Summary: Ems refresh core worker exceeds memory threshold
Product: Red Hat CloudForms Management Engine Reporter: Ryan Spagnola <rspagnol>
Component: ApplianceAssignee: Joe Rafaniello <jrafanie>
Status: CLOSED DUPLICATE QA Contact: Dave Johnson <dajohnso>
Severity: high Docs Contact:
Priority: high    
Version: 5.7.0CC: abellott, jhardy, jrafanie, ncarboni, obarenbo, rspagnol
Target Milestone: GA   
Target Release: cfme-future   
Hardware: Unspecified   
OS: Unspecified   
Whiteboard:
Fixed In Version: Doc Type: If docs needed, set a value
Doc Text:
Story Points: ---
Clone Of: Environment:
Last Closed: 2018-02-28 18:25:57 UTC Type: Bug
Regression: --- Mount Type: ---
Documentation: --- CRM:
Verified Versions: Category: Bug
oVirt Team: --- RHEL 7.3 requirements from Atomic Host:
Cloudforms Team: CFME Core Target Upstream Version:
Embargoed:

Comment 3 Joe Rafaniello 2018-02-23 18:12:35 UTC
From just the current logs, I would agree with Nick.

The server process grows to over 1 GB (archived logs show it growing to 3.5 GB).
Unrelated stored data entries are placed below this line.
(* ===== verification/Prelude.v ===== *)
(** * Verification of a Go reverse proxy

    The program (src/) is an HTTP reverse proxy.  A configuration is built
    into an immutable snapshot; each request takes a reference to the current
    snapshot, is routed, checked, passed through plugins, answered from the
    cache or forwarded to an endpoint of a pool, with retries.  Breakers,
    outlier detection, retry budgets, plugins, traffic plans, pools and
    transports live in registries that outlive the snapshots and are
    reconciled when one is built.  Configurations come from a file, from an
    authenticated admin API, or in signed bundles that the proxy pulls from a
    distributor; they are merged, compiled and installed, bundles in two
    stages with an error-rate gate and rollback.

    ** Files and sources

    Every definition that models code has the name of the Go function or type
    (a suffix or a field prefix where Rocq needs one name per field); paths are
    below src/internal/.

    Language and standard library: [Prelude] (integers at their width, time,
    results, tactics), [GoStrings] (strings, strconv), [GoFloat] (float64
    as IEEE binary64), [GoError] (errors.Is and
    errors.As), [Http] (header maps, requests, responses), [Codec] (base64,
    hexadecimal, file paths), [Url] (what net/url and net/http make of a
    printed URL), [Mux] (path cleaning and redirects of net/http's ServeMux).

    Upstream side: [Breaker] and [BreakerRegistry] (breaker/), [Eject],
    [Outlier] and [OutlierRegistry] (outlier/), [Health] (health/), [Pool]
    (pool/), [Transport] (transport/), [Registry] (registry/registry.go),
    [Retry] and [RetryExec] (retry/), [RetryRegistry]
    (registry/retryregistry.go).

    Request side: [CacheStore] and [CacheKey] (cache/), [TrafficSplit],
    [Overload] and [TrafficPlan] (traffic/), [Plugin] (plugin/), [TLSStore]
    (tlsstore/), [Policy] and [Router] (policy/, router/), [Proxy] (response
    recorder and writers), [PluginProto] (plugin/proto and plugin/client.go:
    messages, stub, service and client), [PluginFilters] (proxy/plugins.go,
    on the clients of [PluginProto]), [ProxyRules] (limits and cache rules of
    proxy/handler.go), [Engine] (proxy/engine.go), [Handler] ([ServeHTTP] of
    proxy/handler.go with what it tells the snapshot observer).  [Traffic],
    [Isolation], [Observed] and [Wedge] hold theorems about all of it
    together: from a configuration to what is sent upstream, logged and
    counted, what a request leaves alone, which snapshot it sees, and what
    upstreams that time out do to a breaker.

    Configuration: [Config] (config/), [Limits] (limits/), [Snapshot] and
    [Store] (runtime/), [StoreSteps] (the store of runtime/store.go in any
    interleaving), [Provider] (provider/: the merge), [Apply] (apply/:
    compile and install, with the goroutine a timeout leaves behind);
    [Validation] (what a validation says of the apply) and [Progress] (which
    configurations can be built, and that their rollouts complete) hold
    theorems.

    Control side: [Bundle] (bundle/: signing, verification, storage),
    [Rollout] (rollout/), [AdminGuard] and [Admin] (admin/), [Distributor]
    (distributor/ and pull/); [Delivery] follows a bundle from its signature
    to the requests that are served with it.

    Observation and process: [Rolling], [TopK] and [Metrics] (obs/rolling.go,
    topk.go, metrics.go), [AccessLog] (obs/logging.go, tracing.go and what the
    deferred function of proxy/handler.go records), [Server] (server/),
    [Main] (src/cmd/proxy), [Process] (all of it running together).

    ** How code becomes definitions

    Structs are records, pointers that are shared are addresses into a heap
    map held by their owner (snapshots, flights, plans, client budgets), nil
    is [None].  A method takes its receiver and returns the new one with the
    results; methods of nil receivers that only return early are left out.
    Every read of the clock is an argument ([clock] and a tick counter in
    [Engine]), and so is the order in which Go visits a map where a result
    could depend on it.  Errors are values ([result], [error], sums); code
    that can panic runs in the [outcome] monad of [Proxy], in which deferred
    calls and the handler's recovery are explicit.  A method is a function of
    the state, and callers run methods one after the other: for a method under
    one mutex this is what the lock gives, but others are several atomic
    operations or critical sections, and there it is a restriction.  Where the
    contract depends on interleavings, the steps are apart: the overload
    limiter, the in-flight tracker and, in [StoreSteps], the snapshot store
    (in [Store], [Acquire], [Release] and [Swap] are composed of those steps)
    are step relations, the coalescer is an event history, and
    [MemoryStore.Get] of the cache is a lookup followed by a deletion, with a
    theorem about what may come between them.  The circuit breakers, whose
    methods are several lock-free operations, and the parts of the request
    handler are only run one at a time; [serve_one_snapshot] says what of a
    request does not depend on what others do to the store meanwhile.
    Integers that can
    overflow are reduced to their width.  Interfaces are classes: a bundle
    storage is a [Storage] with [StorageLaws], which the memory and the file
    storage satisfy and the distributor is proved against.

    The managers share their state as cmd/proxy wires them: the rollout
    manager contains the apply manager, which contains the snapshot store and
    the registries; the admin API and the puller act on the rollout manager.
    [Process] puts the request handler beside them: it works on their store,
    registries and metrics.  A metrics operation is the list of calls it makes to the Prometheus
    client; the handler and the engine act on the metrics of their world, and
    the build of a snapshot, the apply and rollout managers, the admin API and
    the puller on the default metrics, which are kept with the registries.  A
    request's access-log entry and what it sends upstream are kept in the
    handler's state.  A shutdown is the list of actions it takes.

    What is not in src/ is a parameter: sha256, ed25519, crypto/tls and
    crypto/x509, encoding/json, reading and writing files, environment
    variables, the HTTP client of the puller, gRPC connections (what an
    [Invoke] gives back, whether or not a server of the service is behind it),
    [net.Listen],
    the environment of a request ([Engine.Env], [Handler.HEnv]: clock, upstream answers, plugin
    connections, timers, random numbers) and of an apply ([Apply.ApplyEnv]:
    clock, map orders, whether the context ends first).

    Recursion is structural.  The retry loop runs on fuel [maxAttempts], which
    [execute_contract] shows to be all it needs; the ejection
    loop runs as often as the code's counter says; decimal printing has 20
    digits, enough for 64 bits; the polling loop of the puller runs over the
    list of its ticks.

    ** What the theorems show

    - Requests: [serve_releases_everything] (every path gives back what it
      took, no panic escapes), [applied_config_serves] (from an apply to the
      requests sent upstream), [serve_forwards_configured],
      [serve_accounted_once] (one access-log entry and one count each),
      [serve_isolated] (other routes' breakers, outlier states and budgets),
      [serve_one_snapshot] (every phase of a request sees the snapshot it
      came in on, and whatever is done to the store meanwhile, the response,
      the log and what is sent upstream are the same),
      [mtls_route_guarded], [router_first_match],
      [request_limits_enforced], [plugin_failure_modes], [plugin_dialogue]
      (what each filter is sent and what is made of its answer),
      [url_reparsed] (what is left of path and query on the way upstream),
      [plugin_breaker_trips], [plugin_mutations_spare_hop_by_hop],
      [tls_certificate_selection], [request_counted_once].
    - Choosing an upstream: [pool_pick_safe], [pool_round_robin_fair],
      [pool_inflight_retained], [registry_pick_configured],
      [breaker_refines_spec] (against an abstract breaker with an outcome
      log), [breaker_recovers], [registry_isolation],
      [outlier_ejection_window], [outlier_evaluation_order_independent],
      [outlier_goroutines_owned], [transport_survives_reload].
    - Retries: [execute_contract], [execute_pays_for_retries],
      [retry_budget_rate], [client_cap_lru].
    - Cache: [cache_serves_fresh], [coalescer_single_leader],
      [cache_admission], [cache_key_isolates_credentials].
    - Traffic: [overload_limits], [traffic_drained_never_canary].
    - Configuration: [config_validate_contract], [snapshot_sound],
      [build_exactly] (the configurations that can be built),
      [store_interleaved] (reference counts in every interleaving) and
      [store_retired_in_use] (whole methods), [merge_priority_wins],
      [merge_order_independent], [apply_all_or_nothing], [apply_commits],
      [validate_predicts_apply], [apply_accounted].
    - Bundles and their way to a proxy: [bundle_sign_verify],
      [bundle_verified_authentic], [storage_keeps_uploads],
      [memory_list_recent], [distribution_roundtrip], [pull_only_verified],
      [rollout_locked_inert], [rollout_outcomes], [rollout_completes],
      [delivered_bundle_serves] (from the signature to the upstreams).
    - Admin API: [admin_gate], [admin_signed_only], [admin_lockout],
      [admin_history].
    - Observation and process: [rolling_counts_window], [topk_labels],
      [metrics_calls_typed], [metrics_active_snapshot],
      [server_start_no_leak], [server_shutdown_once], [main_wired].
    - The whole process, for every history of events from its start:
      [process_serves_decided] (routes in service and addresses contacted come
      from the start configuration or from bundles with a valid signature).
    - Where the code does not do what it means to:
      [execute_returns_cancelled_response], [breaker_wedged_by_timeouts],
      [store_acquire_race], [cache_get_race], [pool_fail_open_unlimited],
      [outbound_cuts_query],
      [snapshot_rejected_config_applied], [registry_prune_breaks_inflight],
      [cache_key_collision], [traffic_reap_stops_live_autodrain],
      [plugin_respond_invalid_status], [inflight_tracker_race],
      [apply_drops_settings], [apply_timeout_overwrites],
      [rollout_rollback_keeps_endpoints], [pull_never_completes],
      [admin_rollback_unmerged], [admin_request_id_lost],
      [snapshot_gauge_lags], [failed_forward_unlogged], [route_keys_collide],
      and [apply_accounted] against what the playbooks say of the counters.

    ** Not modelled

    Of plugin/proto the descriptors and what registers them, which only the
    reflection of the protobuf runtime reads; the dialling of plugins, the
    wire, sockets and listeners, which are I/O of libraries; the request
    multiplexer of net/http in front of the metrics endpoint.  Texts of log
    lines other than the access log, the phase times of a trace and the test
    utilities (testutil/) are left out.

    This file: integers, time, results, lists, hints and tactics that the
    other files share. *)
From Stdlib Require Export ZArith Lia.
From stdpp Require Export base list gmap strings sorting.
(* ===== verification/GoError.v ===== *)
(** * Go errors

    An [error] is observed only through [errors.Is] and [errors.As]: which
    sentinel errors its chain contains, whether it wraps a [*net.OpError]
    (and with which [Op]) and whether it wraps a [net.Error] (and what its
    [Timeout] says). *)
From S2P Require Import Prelude.

Inductive sentinel :=
| DeadlineExceeded | Canceled | ECONNRESET | EOF | ErrUnexpectedEOF
| ErrNoUpstream | ErrTransportUnavailable.
#[export] Instance sentinel_eq_dec : EqDecision sentinel.
Proof. solve_decision. Defined.

Record error := mkError {
  asOpError : option string;
  asNetError : option bool;
  chain : list sentinel
}.

Definition Is (e : error) (s : sentinel) : bool := bool_decide (s ∈ chain e).

(** [context.DeadlineExceeded] is itself a [net.Error] that times out. *)
Definition errDeadlineExceeded : error := mkError None (Some true) [DeadlineExceeded].
Definition errCanceled : error := mkError None None [Canceled].
Lemma steps_fails_bounded cfg e evs :
  Enabled cfg = true → 0 < ConsecutiveFailures cfg ≤ max_i32 →
  fails_bounded cfg e → fails_bounded cfg (steps cfg e evs).
Proof. intros Hen Hk. revert e. induction evs; simpl; auto using step_fails_bounded. Qed.

Lemma NewEndpointState_fields cfg0 :
  ejectCount (NewEndpointState cfg0) = 0 ∧ consecutiveFails (NewEndpointState cfg0) = 0 ∧
  ejectUntil (NewEndpointState cfg0) = 0 ∧ lastEjectAt (NewEndpointState cfg0) = 0.
Proof. unfold NewEndpointState, UpdateConfig. simpl. by case_match. Qed.

(** Failures in a row, at the given times: is some call an ejection? *)
Fixpoint failing (cfg : Config) (e : EndpointState) (times : list Time) : EndpointState * bool :=
  match times with
  | [] => (e, false)
  | now :: times =>
      let '(e, (ejected, _)) := RecordResult e cfg false now in
      let '(e, rest) := failing cfg e times in (e, ejected || rest)
  end.

(** A failure that does not eject has not reached the threshold. *)
Lemma RecordResult_no_eject e cfg now :
  Enabled cfg = true → 0 < ConsecutiveFailures cfg → (RecordResult e cfg false now).2.1 = false →
  i32 (consecutiveFails e + 1) < ConsecutiveFailures cfg.
Proof.
  intros Hen Hk. unfold RecordResult. rewrite Hen. simpl. rewrite rotate_fails.
  destruct (Z.ltb_spec 0 (ConsecutiveFailures cfg)); [|lia].
  destruct (Z.leb_spec (ConsecutiveFailures cfg) (i32 (consecutiveFails e + 1))); simpl; [done|lia].
Qed.

Lemma failing_counts cfg e times :
  Enabled cfg = true → 0 < ConsecutiveFailures cfg ≤ max_i32 → fails_bounded cfg e →
  (failing cfg e times).2 = false → consecutiveFails e + len times < ConsecutiveFailures cfg.
Proof.
  intros Hen Hk. revert e. induction times as [|now times IH]; intros e He Hf.
  { unfold fails_bounded, len in *. simpl. lia. }
  cbn [failing] in Hf. pose proof (step_fails_bounded cfg e (EResult false now) Hen Hk He) as He'.
  pose proof (RecordResult_no_eject e cfg now Hen ltac:(lia)) as Hno.
  pose proof (RecordResult_fails e cfg false now Hen) as Hc. cbn [step] in He'.
  destruct (RecordResult e cfg false now) as [e' [ej r]]. cbn [fst snd] in *.
  specialize (IH e' He'). destruct (failing cfg e' times) as [e'' rest]. cbn [fst snd] in *.
  apply orb_false_iff in Hf as [-> ->]. specialize (Hno eq_refl). specialize (IH eq_refl).
  unfold fails_bounded in He. simp_int. rewrite len_cons.
  destruct (Z.leb_spec (ConsecutiveFailures cfg) (consecutiveFails e + 1)); [lia|].
  rewrite andb_false_r in Hc. lia.
Qed.

(** Liveness: whatever happened to an endpoint before, as many failed
    results in a row as the consecutive-failure threshold eject it, at
    whatever times they arrive. *)
Theorem outlier_streak_ejects cfg cfg0 evs times :
  Enabled cfg = true → 0 < ConsecutiveFailures cfg ≤ max_i32 → ConsecutiveFailures cfg ≤ len times →
  (failing cfg (steps cfg (NewEndpointState cfg0) evs) times).2 = true.
Proof.
  intros Hen Hk Hlen. destruct (failing _ _ _).2 eqn:Hf; [done|].
  assert (fails_bounded cfg (steps cfg (NewEndpointState cfg0) evs)) as Hb.
  { apply steps_fails_bounded; [done..|]. unfold fails_bounded.
    destruct (NewEndpointState_fields cfg0) as (_ & -> & _). lia. }
  pose proof (failing_counts _ _ _ Hen Hk Hb Hf). unfold fails_bounded in Hb. lia.
Qed.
See below [1] This would cause all new workers to inherit a huge amount of shared memory which would trigger our PSS memory threshold  checks.

Therefore, I'd say this is a duplicate of bug 1535720 (memory leak) and bug 1479356 (use USS instead of PSS for checking worker memory).  We should ensure these two fixes are applied, the memory leak one being more crucial, and see if this still happens.  We can open a new bug if this issue still happens with the core worker after both fixes are applied.

What do you think Ryan?

[1] 
zgrep "MIQ Server" top_output.log | cut -d " " -f 19 | sort | uniq -c
   1 1.175g
  34 1.176g
  17 1.177g
  13 1.178g
  26 1.179g
   9 1.180g
  38 1.181g
  13 1.182g
  22 1.183g
  16 1.184g
  27 1.185g
  28 1.186g
  15 1.187g
  15 1.188g
  29 1.189g
  24 1.190g
  15 1.191g
  25 1.192g
   3 1.193g
  42 1.194g
  11 1.195g
  15 1.196g
  36 1.197g
  23 1.198g

Comment 4 Joe Rafaniello 2018-02-28 18:25:57 UTC
Closing a duplicate for now.  The fixes for the above BZ should resolve the problem.

*** This bug has been marked as a duplicate of bug 1535720 ***